Exercise -
For each line below that includes the string "Instance", show the whole line.

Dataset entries
◆ ◆ ◆ ◆ ◆

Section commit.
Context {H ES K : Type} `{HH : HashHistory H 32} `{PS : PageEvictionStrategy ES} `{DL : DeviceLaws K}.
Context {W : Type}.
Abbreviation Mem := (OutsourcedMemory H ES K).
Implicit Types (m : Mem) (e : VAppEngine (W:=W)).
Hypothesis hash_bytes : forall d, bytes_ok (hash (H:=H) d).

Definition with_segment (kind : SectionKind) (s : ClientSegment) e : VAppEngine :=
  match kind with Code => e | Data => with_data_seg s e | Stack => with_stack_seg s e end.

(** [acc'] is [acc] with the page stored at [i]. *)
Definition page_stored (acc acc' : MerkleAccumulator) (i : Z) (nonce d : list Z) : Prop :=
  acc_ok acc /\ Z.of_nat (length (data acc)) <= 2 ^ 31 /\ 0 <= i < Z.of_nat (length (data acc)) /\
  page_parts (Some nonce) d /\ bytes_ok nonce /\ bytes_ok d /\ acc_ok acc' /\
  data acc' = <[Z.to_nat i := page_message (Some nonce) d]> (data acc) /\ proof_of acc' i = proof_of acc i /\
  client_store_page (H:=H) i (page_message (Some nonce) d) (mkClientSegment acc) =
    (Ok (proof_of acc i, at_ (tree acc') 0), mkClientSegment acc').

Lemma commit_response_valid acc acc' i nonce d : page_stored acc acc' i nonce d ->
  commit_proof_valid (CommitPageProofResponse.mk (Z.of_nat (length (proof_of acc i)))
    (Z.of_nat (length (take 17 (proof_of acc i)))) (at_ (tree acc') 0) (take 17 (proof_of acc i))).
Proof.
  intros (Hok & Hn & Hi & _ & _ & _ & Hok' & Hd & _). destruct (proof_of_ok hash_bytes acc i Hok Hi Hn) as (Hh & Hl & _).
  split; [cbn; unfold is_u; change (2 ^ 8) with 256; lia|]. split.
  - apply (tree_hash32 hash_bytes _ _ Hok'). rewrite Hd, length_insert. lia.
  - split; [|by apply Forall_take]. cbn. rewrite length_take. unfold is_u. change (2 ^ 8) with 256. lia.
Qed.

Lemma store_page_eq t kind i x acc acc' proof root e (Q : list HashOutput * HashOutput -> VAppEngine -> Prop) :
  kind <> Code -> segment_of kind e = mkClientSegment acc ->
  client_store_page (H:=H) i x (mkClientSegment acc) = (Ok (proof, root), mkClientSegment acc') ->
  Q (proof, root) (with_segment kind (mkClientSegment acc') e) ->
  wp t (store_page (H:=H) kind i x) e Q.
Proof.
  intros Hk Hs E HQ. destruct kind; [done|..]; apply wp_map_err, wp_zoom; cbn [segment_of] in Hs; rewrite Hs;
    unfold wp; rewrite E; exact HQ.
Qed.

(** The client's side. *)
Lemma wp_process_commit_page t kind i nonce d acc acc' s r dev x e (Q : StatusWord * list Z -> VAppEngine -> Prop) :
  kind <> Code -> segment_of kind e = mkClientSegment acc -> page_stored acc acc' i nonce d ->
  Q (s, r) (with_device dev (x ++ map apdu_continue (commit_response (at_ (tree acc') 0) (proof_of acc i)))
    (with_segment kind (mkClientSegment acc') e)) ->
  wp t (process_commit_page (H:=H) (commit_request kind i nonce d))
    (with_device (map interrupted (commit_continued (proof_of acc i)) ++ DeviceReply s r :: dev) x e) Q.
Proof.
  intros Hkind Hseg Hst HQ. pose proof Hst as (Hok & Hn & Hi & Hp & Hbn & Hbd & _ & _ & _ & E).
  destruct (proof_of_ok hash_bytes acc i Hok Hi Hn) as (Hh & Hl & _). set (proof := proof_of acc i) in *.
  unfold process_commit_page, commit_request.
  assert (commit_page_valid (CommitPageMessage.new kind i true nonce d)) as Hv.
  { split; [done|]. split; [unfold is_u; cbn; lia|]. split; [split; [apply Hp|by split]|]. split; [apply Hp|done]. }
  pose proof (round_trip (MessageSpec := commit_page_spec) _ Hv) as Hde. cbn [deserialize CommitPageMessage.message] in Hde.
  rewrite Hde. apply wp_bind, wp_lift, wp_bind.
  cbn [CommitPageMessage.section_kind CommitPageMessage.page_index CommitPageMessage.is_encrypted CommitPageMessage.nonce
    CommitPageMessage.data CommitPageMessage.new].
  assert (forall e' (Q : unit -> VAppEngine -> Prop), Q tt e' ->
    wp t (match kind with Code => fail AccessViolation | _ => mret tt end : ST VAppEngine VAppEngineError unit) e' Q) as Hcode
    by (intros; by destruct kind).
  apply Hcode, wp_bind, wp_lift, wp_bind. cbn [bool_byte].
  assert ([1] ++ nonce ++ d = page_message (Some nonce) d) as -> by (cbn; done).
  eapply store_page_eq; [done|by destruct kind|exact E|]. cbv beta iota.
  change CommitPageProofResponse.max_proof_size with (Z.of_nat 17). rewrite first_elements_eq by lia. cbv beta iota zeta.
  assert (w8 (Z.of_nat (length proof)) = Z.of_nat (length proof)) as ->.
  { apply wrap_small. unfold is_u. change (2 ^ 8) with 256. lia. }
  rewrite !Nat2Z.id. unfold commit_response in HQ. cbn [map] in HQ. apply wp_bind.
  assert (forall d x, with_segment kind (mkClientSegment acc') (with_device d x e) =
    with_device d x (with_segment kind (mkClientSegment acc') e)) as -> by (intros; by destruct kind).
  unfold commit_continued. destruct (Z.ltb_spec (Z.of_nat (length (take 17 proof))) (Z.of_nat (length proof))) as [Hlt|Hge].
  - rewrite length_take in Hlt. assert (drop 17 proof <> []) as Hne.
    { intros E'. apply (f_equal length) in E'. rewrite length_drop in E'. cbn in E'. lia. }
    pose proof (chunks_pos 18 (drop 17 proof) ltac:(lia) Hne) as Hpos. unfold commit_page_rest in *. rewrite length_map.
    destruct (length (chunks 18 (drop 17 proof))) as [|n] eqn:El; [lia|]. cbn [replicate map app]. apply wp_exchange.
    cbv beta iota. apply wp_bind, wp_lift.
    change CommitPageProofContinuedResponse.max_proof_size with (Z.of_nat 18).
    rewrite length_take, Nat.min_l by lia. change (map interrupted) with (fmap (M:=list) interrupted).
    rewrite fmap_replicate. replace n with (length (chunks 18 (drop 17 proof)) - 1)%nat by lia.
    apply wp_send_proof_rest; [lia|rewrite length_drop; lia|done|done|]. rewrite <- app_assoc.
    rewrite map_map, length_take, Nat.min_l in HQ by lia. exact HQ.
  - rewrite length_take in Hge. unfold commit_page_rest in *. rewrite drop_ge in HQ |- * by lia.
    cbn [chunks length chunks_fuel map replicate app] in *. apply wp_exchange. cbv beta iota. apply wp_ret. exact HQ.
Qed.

◆ ◆ ◆ ◆ ◆

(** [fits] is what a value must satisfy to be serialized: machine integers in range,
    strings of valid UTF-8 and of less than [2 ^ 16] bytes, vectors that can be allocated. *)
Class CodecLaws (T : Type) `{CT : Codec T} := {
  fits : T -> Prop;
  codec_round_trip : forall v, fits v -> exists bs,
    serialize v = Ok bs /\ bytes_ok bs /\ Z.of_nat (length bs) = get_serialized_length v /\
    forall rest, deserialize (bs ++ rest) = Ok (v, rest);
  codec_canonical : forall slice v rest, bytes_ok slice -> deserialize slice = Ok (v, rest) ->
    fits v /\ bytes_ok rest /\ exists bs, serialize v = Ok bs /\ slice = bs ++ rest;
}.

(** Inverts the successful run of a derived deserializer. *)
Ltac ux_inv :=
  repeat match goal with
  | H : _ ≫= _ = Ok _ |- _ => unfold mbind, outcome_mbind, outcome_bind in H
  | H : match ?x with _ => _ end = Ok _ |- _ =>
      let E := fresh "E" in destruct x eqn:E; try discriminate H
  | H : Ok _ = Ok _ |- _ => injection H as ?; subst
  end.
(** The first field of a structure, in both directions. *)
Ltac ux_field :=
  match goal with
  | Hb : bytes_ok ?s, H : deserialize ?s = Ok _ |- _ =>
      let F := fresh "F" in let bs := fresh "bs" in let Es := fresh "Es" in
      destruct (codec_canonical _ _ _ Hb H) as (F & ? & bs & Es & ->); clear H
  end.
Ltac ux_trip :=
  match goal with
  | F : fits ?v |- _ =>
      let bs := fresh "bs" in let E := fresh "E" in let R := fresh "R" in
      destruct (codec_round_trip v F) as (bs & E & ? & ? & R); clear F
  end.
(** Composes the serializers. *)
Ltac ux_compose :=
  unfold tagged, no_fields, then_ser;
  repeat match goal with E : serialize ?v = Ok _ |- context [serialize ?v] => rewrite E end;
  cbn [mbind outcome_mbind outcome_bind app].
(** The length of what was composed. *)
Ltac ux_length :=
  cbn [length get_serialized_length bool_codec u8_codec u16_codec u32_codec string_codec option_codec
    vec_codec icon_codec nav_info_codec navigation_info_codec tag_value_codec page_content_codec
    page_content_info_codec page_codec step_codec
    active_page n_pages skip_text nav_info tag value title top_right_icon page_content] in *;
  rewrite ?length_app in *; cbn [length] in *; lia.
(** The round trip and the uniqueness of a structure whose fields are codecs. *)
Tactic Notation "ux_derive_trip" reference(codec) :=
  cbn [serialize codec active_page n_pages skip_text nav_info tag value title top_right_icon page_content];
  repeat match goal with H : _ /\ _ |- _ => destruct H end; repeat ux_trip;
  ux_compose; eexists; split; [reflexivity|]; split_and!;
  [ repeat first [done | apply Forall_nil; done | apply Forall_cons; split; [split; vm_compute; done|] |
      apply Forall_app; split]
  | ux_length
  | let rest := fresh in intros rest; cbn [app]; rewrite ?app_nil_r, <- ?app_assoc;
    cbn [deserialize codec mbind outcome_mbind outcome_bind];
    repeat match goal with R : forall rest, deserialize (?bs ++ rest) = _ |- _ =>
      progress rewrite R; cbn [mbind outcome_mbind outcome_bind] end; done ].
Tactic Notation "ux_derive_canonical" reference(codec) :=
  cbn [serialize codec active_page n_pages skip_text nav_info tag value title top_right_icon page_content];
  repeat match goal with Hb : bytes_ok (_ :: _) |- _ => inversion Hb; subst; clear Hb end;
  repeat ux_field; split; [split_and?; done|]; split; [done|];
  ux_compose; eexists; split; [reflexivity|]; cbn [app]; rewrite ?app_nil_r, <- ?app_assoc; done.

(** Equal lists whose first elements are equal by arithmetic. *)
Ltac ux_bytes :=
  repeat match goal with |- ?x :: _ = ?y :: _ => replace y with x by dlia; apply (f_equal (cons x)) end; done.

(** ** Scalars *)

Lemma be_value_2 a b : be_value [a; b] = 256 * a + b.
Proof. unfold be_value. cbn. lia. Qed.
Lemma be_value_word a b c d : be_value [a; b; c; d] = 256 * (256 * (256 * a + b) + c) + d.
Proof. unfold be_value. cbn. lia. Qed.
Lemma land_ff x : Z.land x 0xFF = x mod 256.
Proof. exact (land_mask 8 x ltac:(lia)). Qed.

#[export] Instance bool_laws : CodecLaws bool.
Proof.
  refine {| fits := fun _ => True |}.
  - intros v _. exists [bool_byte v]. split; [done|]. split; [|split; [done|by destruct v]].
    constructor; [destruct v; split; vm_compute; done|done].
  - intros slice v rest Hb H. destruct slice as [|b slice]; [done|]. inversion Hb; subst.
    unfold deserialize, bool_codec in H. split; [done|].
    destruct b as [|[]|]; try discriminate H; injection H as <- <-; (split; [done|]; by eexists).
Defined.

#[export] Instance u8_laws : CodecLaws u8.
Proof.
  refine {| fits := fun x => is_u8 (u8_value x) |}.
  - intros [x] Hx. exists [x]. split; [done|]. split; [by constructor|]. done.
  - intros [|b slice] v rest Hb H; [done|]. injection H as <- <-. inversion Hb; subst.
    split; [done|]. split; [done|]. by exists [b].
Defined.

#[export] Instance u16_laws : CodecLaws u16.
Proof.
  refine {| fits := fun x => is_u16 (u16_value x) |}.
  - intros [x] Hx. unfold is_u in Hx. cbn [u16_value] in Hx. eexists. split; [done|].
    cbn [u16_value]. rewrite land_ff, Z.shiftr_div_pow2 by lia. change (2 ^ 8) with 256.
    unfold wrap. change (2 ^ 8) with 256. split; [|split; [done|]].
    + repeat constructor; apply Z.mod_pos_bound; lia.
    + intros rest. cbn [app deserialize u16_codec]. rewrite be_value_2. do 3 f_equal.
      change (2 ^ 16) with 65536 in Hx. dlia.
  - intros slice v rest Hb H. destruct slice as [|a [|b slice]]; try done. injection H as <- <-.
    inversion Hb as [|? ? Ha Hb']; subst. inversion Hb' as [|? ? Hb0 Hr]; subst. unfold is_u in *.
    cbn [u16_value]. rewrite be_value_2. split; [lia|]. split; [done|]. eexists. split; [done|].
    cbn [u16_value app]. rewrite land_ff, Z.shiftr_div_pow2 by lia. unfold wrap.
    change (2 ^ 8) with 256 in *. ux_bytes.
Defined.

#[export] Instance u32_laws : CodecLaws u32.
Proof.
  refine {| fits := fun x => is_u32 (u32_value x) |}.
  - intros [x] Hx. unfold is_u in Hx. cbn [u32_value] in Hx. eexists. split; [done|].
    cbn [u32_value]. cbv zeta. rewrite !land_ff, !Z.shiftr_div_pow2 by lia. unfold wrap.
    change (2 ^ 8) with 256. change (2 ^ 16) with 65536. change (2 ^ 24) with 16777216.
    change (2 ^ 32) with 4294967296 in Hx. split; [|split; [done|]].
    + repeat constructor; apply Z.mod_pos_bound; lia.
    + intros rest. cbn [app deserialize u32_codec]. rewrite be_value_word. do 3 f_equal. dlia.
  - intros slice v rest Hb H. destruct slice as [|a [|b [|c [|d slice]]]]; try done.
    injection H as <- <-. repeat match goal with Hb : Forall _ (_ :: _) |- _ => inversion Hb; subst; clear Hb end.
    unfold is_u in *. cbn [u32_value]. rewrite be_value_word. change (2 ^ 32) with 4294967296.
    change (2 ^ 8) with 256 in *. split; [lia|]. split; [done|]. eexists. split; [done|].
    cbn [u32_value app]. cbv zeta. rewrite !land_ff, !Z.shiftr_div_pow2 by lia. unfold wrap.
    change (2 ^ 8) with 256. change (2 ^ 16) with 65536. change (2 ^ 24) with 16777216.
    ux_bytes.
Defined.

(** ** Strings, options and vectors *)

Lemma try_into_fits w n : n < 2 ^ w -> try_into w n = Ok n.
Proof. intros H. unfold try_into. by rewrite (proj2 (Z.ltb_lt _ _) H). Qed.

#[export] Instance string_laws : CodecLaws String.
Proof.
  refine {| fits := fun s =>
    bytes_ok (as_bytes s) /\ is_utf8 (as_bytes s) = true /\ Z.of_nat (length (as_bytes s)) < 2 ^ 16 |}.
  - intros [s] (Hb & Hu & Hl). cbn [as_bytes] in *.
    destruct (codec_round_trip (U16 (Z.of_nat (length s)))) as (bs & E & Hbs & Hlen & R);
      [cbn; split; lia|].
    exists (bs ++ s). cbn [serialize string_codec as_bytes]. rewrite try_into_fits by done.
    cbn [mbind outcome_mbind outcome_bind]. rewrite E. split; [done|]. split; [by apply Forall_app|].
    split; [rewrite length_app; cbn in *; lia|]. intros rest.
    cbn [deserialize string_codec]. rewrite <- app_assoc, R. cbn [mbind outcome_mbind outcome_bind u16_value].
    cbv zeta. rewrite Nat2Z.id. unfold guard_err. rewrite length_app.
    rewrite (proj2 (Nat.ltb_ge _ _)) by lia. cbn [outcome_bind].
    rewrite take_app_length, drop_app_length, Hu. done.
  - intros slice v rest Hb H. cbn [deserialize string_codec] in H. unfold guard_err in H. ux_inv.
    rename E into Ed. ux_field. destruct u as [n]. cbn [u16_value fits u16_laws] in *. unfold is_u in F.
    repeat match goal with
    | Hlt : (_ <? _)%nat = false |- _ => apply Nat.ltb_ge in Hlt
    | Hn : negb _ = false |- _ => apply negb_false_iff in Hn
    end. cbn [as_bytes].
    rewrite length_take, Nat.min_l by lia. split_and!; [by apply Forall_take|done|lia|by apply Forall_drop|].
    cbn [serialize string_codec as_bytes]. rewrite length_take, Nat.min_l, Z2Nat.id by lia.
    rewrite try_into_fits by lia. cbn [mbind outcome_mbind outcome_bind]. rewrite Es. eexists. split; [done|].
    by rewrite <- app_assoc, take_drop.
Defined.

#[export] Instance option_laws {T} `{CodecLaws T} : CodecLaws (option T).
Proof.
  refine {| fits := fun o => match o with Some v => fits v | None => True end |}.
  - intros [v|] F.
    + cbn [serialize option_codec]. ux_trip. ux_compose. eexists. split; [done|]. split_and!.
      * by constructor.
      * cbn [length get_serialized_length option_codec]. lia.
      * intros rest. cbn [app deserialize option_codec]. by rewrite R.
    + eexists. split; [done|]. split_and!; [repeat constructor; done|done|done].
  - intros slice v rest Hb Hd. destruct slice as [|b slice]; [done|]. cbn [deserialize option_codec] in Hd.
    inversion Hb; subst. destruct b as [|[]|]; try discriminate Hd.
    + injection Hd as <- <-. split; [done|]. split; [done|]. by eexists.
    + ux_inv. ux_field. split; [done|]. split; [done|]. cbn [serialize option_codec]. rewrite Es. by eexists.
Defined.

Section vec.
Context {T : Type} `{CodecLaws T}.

◆ ◆ ◆ ◆ ◆

Response to the exercise -
#[export] Instance bool_laws : CodecLaws bool.
#[export] Instance u8_laws : CodecLaws u8.
#[export] Instance u16_laws : CodecLaws u16.
#[export] Instance u32_laws : CodecLaws u32.
#[export] Instance string_laws : CodecLaws String.
#[export] Instance option_laws {T} `{CodecLaws T} : CodecLaws (option T).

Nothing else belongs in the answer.